| WHAT IS BEING ASKED |
Please write out the data below once more, exactly as it stands.

◆ ◆ ◆

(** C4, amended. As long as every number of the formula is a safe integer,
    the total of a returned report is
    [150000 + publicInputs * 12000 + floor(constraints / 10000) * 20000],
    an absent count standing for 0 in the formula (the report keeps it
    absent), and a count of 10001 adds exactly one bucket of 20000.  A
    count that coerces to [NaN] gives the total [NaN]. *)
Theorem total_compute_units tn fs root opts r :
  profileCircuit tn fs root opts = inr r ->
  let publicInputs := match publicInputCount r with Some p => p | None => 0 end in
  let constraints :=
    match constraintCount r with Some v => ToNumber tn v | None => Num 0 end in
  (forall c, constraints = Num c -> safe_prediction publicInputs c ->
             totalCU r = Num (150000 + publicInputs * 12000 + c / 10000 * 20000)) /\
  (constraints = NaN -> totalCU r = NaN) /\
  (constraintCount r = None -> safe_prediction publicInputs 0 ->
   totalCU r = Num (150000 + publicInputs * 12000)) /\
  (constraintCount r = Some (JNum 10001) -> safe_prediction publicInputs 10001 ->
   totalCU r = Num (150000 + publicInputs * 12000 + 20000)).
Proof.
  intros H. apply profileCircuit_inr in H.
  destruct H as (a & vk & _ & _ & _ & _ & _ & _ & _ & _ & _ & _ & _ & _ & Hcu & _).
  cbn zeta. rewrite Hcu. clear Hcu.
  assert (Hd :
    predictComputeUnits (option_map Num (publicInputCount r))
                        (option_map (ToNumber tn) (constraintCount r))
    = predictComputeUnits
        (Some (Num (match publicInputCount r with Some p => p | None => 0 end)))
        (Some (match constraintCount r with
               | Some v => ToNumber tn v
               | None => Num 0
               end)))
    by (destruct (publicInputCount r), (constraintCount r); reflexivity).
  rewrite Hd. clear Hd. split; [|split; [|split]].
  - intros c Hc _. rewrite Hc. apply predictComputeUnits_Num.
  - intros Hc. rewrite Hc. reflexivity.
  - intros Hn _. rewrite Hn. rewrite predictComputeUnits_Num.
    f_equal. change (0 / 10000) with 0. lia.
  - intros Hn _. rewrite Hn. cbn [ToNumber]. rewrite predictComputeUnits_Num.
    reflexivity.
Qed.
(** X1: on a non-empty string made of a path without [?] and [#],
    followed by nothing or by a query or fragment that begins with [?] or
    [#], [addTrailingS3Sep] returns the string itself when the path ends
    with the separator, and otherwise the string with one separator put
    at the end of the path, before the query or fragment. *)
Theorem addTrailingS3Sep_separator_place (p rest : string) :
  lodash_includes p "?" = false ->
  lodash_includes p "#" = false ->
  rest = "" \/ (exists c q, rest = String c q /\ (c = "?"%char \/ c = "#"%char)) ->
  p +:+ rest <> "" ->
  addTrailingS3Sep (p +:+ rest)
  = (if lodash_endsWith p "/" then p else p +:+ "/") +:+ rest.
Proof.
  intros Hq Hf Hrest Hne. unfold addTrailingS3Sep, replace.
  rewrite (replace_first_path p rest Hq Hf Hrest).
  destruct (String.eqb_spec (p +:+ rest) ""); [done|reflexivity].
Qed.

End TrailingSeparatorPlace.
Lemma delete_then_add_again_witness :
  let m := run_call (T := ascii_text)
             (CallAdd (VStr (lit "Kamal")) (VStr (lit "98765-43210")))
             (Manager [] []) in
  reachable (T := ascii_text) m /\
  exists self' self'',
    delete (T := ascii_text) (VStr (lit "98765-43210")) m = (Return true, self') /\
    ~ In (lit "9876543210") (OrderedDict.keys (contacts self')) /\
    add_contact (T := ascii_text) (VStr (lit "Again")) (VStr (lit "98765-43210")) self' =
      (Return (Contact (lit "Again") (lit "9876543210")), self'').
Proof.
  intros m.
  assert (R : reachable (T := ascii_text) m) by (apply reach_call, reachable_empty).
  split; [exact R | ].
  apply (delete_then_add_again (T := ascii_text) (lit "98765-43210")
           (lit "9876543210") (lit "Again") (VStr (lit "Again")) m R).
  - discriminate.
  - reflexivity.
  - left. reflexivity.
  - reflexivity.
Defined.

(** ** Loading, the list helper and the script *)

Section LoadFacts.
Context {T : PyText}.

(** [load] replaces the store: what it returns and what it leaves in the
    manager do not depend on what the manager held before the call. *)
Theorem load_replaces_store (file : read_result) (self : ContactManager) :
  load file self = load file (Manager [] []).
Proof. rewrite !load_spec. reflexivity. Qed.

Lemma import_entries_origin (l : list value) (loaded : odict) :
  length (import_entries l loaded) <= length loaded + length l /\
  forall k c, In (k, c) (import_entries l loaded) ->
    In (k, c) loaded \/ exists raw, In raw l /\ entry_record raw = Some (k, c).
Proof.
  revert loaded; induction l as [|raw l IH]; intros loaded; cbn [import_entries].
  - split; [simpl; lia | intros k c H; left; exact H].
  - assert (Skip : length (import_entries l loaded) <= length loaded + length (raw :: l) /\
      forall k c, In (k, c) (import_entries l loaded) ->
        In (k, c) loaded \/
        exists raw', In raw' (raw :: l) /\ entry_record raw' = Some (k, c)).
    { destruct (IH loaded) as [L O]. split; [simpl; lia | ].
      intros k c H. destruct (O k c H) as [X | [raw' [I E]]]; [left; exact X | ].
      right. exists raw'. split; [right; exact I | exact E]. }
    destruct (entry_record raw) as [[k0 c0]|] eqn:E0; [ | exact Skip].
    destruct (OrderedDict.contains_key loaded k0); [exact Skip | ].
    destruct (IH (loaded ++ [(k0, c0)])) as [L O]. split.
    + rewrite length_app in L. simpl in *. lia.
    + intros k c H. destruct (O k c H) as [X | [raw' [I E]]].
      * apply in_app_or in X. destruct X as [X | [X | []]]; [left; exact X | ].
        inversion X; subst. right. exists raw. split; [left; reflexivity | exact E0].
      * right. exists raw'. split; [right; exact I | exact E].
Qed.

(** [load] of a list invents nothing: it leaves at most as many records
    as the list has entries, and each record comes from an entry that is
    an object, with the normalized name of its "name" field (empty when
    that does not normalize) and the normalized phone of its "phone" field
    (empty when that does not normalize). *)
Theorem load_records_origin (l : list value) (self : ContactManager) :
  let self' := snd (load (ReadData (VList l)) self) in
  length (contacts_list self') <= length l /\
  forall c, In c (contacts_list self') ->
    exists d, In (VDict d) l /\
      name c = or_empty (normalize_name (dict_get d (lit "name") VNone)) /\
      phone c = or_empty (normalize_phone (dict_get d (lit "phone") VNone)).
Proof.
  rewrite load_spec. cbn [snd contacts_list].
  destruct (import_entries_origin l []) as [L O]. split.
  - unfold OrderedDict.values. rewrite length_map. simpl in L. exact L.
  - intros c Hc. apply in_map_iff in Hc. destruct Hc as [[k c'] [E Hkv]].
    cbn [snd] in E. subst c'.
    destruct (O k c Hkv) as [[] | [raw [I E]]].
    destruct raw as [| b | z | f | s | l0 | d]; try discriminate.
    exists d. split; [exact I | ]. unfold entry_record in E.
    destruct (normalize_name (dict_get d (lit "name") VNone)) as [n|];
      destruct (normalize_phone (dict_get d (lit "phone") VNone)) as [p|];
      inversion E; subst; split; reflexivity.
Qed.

◆ ◆ ◆

| ANSWER |
(** C4, amended. As long as every number of the formula is a safe integer,
    the total of a returned report is
    [150000 + publicInputs * 12000 + floor(constraints / 10000) * 20000],
    an absent count standing for 0 in the formula (the report keeps it
    absent), and a count of 10001 adds exactly one bucket of 20000.  A
    count that coerces to [NaN] gives the total [NaN]. *)
Theorem total_compute_units tn fs root opts r :
  profileCircuit tn fs root opts = inr r ->
  let publicInputs := match publicInputCount r with Some p => p | None => 0 end in
  let constraints :=
    match constraintCount r with Some v => ToNumber tn v | None => Num 0 end in
  (forall c, constraints = Num c -> safe_prediction publicInputs c ->
             totalCU r = Num (150000 + publicInputs * 12000 + c / 10000 * 20000)) /\
  (constraints = NaN -> totalCU r = NaN) /\
  (constraintCount r = None -> safe_prediction publicInputs 0 ->
   totalCU r = Num (150000 + publicInputs * 12000)) /\
  (constraintCount r = Some (JNum 10001) -> safe_prediction publicInputs 10001 ->
   totalCU r = Num (150000 + publicInputs * 12000 + 20000)).
Proof.
  intros H. apply profileCircuit_inr in H.
  destruct H as (a & vk & _ & _ & _ & _ & _ & _ & _ & _ & _ & _ & _ & _ & Hcu & _).
  cbn zeta. rewrite Hcu. clear Hcu.
  assert (Hd :
    predictComputeUnits (option_map Num (publicInputCount r))
                        (option_map (ToNumber tn) (constraintCount r))
    = predictComputeUnits
        (Some (Num (match publicInputCount r with Some p => p | None => 0 end)))
        (Some (match constraintCount r with
               | Some v => ToNumber tn v
               | None => Num 0
               end)))
    by (destruct (publicInputCount r), (constraintCount r); reflexivity).
  rewrite Hd. clear Hd. split; [|split; [|split]].
  - intros c Hc _. rewrite Hc. apply predictComputeUnits_Num.
  - intros Hc. rewrite Hc. reflexivity.
  - intros Hn _. rewrite Hn. rewrite predictComputeUnits_Num.
    f_equal. change (0 / 10000) with 0. lia.
  - intros Hn _. rewrite Hn. cbn [ToNumber]. rewrite predictComputeUnits_Num.
    reflexivity.
Qed.
(** X1: on a non-empty string made of a path without [?] and [#],
    followed by nothing or by a query or fragment that begins with [?] or
    [#], [addTrailingS3Sep] returns the string itself when the path ends
    with the separator, and otherwise the string with one separator put
    at the end of the path, before the query or fragment. *)
Theorem addTrailingS3Sep_separator_place (p rest : string) :
  lodash_includes p "?" = false ->
  lodash_includes p "#" = false ->
  rest = "" \/ (exists c q, rest = String c q /\ (c = "?"%char \/ c = "#"%char)) ->
  p +:+ rest <> "" ->
  addTrailingS3Sep (p +:+ rest)
  = (if lodash_endsWith p "/" then p else p +:+ "/") +:+ rest.
Proof.
  intros Hq Hf Hrest Hne. unfold addTrailingS3Sep, replace.
  rewrite (replace_first_path p rest Hq Hf Hrest).
  destruct (String.eqb_spec (p +:+ rest) ""); [done|reflexivity].
Qed.

End TrailingSeparatorPlace.
Lemma delete_then_add_again_witness :
  let m := run_call (T := ascii_text)
             (CallAdd (VStr (lit "Kamal")) (VStr (lit "98765-43210")))
             (Manager [] []) in
  reachable (T := ascii_text) m /\
  exists self' self'',
    delete (T := ascii_text) (VStr (lit "98765-43210")) m = (Return true, self') /\
    ~ In (lit "9876543210") (OrderedDict.keys (contacts self')) /\
    add_contact (T := ascii_text) (VStr (lit "Again")) (VStr (lit "98765-43210")) self' =
      (Return (Contact (lit "Again") (lit "9876543210")), self'').
Proof.
  intros m.
  assert (R : reachable (T := ascii_text) m) by (apply reach_call, reachable_empty).
  split; [exact R | ].
  apply (delete_then_add_again (T := ascii_text) (lit "98765-43210")
           (lit "9876543210") (lit "Again") (VStr (lit "Again")) m R).
  - discriminate.
  - reflexivity.
  - left. reflexivity.
  - reflexivity.
Defined.

(** ** Loading, the list helper and the script *)

Section LoadFacts.
Context {T : PyText}.

(** [load] replaces the store: what it returns and what it leaves in the
    manager do not depend on what the manager held before the call. *)
Theorem load_replaces_store (file : read_result) (self : ContactManager) :
  load file self = load file (Manager [] []).
Proof. rewrite !load_spec. reflexivity. Qed.

Lemma import_entries_origin (l : list value) (loaded : odict) :
  length (import_entries l loaded) <= length loaded + length l /\
  forall k c, In (k, c) (import_entries l loaded) ->
    In (k, c) loaded \/ exists raw, In raw l /\ entry_record raw = Some (k, c).
Proof.
  revert loaded; induction l as [|raw l IH]; intros loaded; cbn [import_entries].
  - split; [simpl; lia | intros k c H; left; exact H].
  - assert (Skip : length (import_entries l loaded) <= length loaded + length (raw :: l) /\
      forall k c, In (k, c) (import_entries l loaded) ->
        In (k, c) loaded \/
        exists raw', In raw' (raw :: l) /\ entry_record raw' = Some (k, c)).
    { destruct (IH loaded) as [L O]. split; [simpl; lia | ].
      intros k c H. destruct (O k c H) as [X | [raw' [I E]]]; [left; exact X | ].
      right. exists raw'. split; [right; exact I | exact E]. }
    destruct (entry_record raw) as [[k0 c0]|] eqn:E0; [ | exact Skip].
    destruct (OrderedDict.contains_key loaded k0); [exact Skip | ].
    destruct (IH (loaded ++ [(k0, c0)])) as [L O]. split.
    + rewrite length_app in L. simpl in *. lia.
    + intros k c H. destruct (O k c H) as [X | [raw' [I E]]].
      * apply in_app_or in X. destruct X as [X | [X | []]]; [left; exact X | ].
        inversion X; subst. right. exists raw. split; [left; reflexivity | exact E0].
      * right. exists raw'. split; [right; exact I | exact E].
Qed.

(** [load] of a list invents nothing: it leaves at most as many records
    as the list has entries, and each record comes from an entry that is
    an object, with the normalized name of its "name" field (empty when
    that does not normalize) and the normalized phone of its "phone" field
    (empty when that does not normalize). *)
Theorem load_records_origin (l : list value) (self : ContactManager) :
  let self' := snd (load (ReadData (VList l)) self) in
  length (contacts_list self') <= length l /\
  forall c, In c (contacts_list self') ->
    exists d, In (VDict d) l /\
      name c = or_empty (normalize_name (dict_get d (lit "name") VNone)) /\
      phone c = or_empty (normalize_phone (dict_get d (lit "phone") VNone)).
Proof.
  rewrite load_spec. cbn [snd contacts_list].
  destruct (import_entries_origin l []) as [L O]. split.
  - unfold OrderedDict.values. rewrite length_map. simpl in L. exact L.
  - intros c Hc. apply in_map_iff in Hc. destruct Hc as [[k c'] [E Hkv]].
    cbn [snd] in E. subst c'.
    destruct (O k c Hkv) as [[] | [raw [I E]]].
    destruct raw as [| b | z | f | s | l0 | d]; try discriminate.
    exists d. split; [exact I | ]. unfold entry_record in E.
    destruct (normalize_name (dict_get d (lit "name") VNone)) as [n|];
      destruct (normalize_phone (dict_get d (lit "phone") VNone)) as [p|];
      inversion E; subst; split; reflexivity.
Qed.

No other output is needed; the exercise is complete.